- _Your goal_: Once you reach the line that holds "rewrite take_drop in" in the listing below, output it and every line after it through the line that holds "assert (Hs : arr_str", word for word.

- _Data extracts_:
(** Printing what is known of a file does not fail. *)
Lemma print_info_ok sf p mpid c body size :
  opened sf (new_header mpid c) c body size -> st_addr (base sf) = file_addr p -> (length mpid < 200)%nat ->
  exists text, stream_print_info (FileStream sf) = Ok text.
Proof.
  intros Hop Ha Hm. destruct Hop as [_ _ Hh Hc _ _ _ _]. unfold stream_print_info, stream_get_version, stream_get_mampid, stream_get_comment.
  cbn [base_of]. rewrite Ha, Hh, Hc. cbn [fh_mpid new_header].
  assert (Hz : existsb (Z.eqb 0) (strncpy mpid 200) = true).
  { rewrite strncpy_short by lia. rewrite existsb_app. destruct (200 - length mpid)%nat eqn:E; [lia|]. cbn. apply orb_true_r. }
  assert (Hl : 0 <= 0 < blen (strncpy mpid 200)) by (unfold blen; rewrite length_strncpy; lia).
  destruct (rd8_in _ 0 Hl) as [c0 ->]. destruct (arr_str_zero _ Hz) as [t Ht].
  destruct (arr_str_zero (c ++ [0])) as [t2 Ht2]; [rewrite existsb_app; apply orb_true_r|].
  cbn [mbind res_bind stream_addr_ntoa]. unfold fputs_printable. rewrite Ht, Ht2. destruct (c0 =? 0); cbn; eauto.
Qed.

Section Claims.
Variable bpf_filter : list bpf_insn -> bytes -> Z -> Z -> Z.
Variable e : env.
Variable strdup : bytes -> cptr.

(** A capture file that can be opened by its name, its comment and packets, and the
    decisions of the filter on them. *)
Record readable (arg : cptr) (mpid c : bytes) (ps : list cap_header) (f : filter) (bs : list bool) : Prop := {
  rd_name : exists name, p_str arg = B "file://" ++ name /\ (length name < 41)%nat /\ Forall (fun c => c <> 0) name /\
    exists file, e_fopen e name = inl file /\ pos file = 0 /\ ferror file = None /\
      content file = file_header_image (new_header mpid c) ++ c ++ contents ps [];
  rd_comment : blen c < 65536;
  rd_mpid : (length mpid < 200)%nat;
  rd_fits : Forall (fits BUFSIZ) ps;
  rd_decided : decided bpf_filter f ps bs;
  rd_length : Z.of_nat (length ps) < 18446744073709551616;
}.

...

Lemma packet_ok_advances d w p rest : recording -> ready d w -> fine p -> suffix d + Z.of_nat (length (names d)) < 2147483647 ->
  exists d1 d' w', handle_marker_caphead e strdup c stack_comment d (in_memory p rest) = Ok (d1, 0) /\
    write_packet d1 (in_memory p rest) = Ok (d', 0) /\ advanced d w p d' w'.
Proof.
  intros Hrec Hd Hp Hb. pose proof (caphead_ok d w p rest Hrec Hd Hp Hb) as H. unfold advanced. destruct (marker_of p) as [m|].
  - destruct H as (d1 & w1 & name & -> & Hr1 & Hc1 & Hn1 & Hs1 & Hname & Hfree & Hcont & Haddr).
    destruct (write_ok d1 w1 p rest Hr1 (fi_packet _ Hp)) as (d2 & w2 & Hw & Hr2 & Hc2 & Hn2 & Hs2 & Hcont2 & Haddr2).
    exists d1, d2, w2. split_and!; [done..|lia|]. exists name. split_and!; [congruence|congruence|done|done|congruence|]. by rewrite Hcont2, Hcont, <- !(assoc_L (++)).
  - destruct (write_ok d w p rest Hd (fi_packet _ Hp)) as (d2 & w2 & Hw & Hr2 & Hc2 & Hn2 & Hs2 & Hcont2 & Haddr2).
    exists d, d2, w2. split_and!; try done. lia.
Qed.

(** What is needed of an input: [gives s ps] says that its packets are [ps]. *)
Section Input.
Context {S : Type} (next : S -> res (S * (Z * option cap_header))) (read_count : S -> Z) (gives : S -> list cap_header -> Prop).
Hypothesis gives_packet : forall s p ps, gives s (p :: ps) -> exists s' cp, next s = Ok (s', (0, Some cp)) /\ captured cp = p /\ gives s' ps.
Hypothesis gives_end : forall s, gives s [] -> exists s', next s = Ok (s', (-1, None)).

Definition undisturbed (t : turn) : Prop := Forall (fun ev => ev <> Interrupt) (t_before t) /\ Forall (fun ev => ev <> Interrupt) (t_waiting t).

* * *

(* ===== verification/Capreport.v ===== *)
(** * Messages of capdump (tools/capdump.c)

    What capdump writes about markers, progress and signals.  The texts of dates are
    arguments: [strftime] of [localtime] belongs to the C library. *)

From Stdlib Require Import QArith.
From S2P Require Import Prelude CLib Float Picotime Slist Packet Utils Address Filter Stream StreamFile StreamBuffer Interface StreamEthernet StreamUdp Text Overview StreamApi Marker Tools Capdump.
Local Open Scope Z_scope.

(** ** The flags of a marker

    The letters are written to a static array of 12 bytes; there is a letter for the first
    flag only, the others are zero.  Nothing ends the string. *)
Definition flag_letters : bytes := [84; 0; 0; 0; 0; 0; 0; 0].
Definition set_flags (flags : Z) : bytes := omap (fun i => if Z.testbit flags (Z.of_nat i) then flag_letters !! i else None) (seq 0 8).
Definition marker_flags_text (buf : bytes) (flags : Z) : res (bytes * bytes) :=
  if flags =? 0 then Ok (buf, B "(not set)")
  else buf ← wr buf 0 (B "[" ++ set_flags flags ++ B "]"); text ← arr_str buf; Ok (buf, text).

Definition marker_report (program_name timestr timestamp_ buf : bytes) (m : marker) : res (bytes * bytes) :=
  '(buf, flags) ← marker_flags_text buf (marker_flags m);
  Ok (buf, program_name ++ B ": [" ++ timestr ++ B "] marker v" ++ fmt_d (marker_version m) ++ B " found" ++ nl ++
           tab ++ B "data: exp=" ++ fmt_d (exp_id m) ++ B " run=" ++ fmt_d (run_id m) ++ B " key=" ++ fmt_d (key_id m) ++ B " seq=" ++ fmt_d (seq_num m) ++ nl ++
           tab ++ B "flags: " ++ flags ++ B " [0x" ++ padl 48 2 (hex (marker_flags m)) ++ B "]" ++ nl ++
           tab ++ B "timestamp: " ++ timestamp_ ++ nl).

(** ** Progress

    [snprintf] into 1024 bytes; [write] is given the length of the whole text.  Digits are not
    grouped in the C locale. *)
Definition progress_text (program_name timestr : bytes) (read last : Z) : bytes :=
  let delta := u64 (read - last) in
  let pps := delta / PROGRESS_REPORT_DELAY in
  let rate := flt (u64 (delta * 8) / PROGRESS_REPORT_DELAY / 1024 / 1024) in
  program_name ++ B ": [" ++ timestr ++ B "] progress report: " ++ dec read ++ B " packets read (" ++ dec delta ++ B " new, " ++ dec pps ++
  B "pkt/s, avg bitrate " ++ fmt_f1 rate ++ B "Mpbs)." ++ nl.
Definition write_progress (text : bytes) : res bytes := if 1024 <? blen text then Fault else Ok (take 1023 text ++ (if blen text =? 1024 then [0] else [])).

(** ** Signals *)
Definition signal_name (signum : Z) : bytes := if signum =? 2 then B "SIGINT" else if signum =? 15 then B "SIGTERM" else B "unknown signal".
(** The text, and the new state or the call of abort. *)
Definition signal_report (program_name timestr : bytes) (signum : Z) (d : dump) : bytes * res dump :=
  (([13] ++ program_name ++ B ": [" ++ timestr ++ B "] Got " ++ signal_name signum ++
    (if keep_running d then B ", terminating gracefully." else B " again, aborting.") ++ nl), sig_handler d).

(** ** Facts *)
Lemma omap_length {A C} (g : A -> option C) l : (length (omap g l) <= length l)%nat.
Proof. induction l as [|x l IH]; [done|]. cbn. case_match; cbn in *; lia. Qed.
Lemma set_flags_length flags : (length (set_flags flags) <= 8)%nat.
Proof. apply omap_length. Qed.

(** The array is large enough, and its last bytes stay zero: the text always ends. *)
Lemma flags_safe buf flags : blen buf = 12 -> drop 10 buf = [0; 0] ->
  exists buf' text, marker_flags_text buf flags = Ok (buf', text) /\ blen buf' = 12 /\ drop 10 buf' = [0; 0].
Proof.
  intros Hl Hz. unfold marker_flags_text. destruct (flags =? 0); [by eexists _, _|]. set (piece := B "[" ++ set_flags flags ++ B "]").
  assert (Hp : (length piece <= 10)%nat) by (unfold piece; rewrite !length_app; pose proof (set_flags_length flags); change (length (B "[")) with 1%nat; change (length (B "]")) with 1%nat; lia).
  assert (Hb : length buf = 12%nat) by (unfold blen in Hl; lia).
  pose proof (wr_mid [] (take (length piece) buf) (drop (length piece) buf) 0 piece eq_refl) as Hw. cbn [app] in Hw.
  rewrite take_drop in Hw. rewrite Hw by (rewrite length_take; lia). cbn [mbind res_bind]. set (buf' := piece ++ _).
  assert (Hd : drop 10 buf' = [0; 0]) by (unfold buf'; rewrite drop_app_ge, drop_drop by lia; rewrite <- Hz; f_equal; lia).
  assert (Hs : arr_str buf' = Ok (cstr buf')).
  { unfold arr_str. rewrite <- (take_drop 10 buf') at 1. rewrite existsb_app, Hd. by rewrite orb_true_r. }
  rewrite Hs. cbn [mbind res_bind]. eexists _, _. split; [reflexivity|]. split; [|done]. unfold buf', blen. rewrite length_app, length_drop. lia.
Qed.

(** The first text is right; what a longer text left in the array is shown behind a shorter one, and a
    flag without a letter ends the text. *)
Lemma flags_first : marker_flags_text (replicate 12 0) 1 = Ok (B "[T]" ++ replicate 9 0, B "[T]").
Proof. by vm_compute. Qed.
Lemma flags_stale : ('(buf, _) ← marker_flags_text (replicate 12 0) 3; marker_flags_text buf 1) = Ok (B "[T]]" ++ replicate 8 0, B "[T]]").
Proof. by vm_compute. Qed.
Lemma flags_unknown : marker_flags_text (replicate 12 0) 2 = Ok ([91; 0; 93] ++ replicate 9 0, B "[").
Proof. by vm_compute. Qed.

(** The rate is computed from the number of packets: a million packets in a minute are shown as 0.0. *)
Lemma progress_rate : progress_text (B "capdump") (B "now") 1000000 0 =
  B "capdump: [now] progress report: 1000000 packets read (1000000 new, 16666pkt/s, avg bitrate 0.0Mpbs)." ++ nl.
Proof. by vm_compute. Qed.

- _Response_:
  rewrite take_drop in Hw. rewrite Hw by (rewrite length_take; lia). cbn [mbind res_bind]. set (buf' := piece ++ _).
  assert (Hd : drop 10 buf' = [0; 0]) by (unfold buf'; rewrite drop_app_ge, drop_drop by lia; rewrite <- Hz; f_equal; lia).
  assert (Hs : arr_str buf' = Ok (cstr buf')).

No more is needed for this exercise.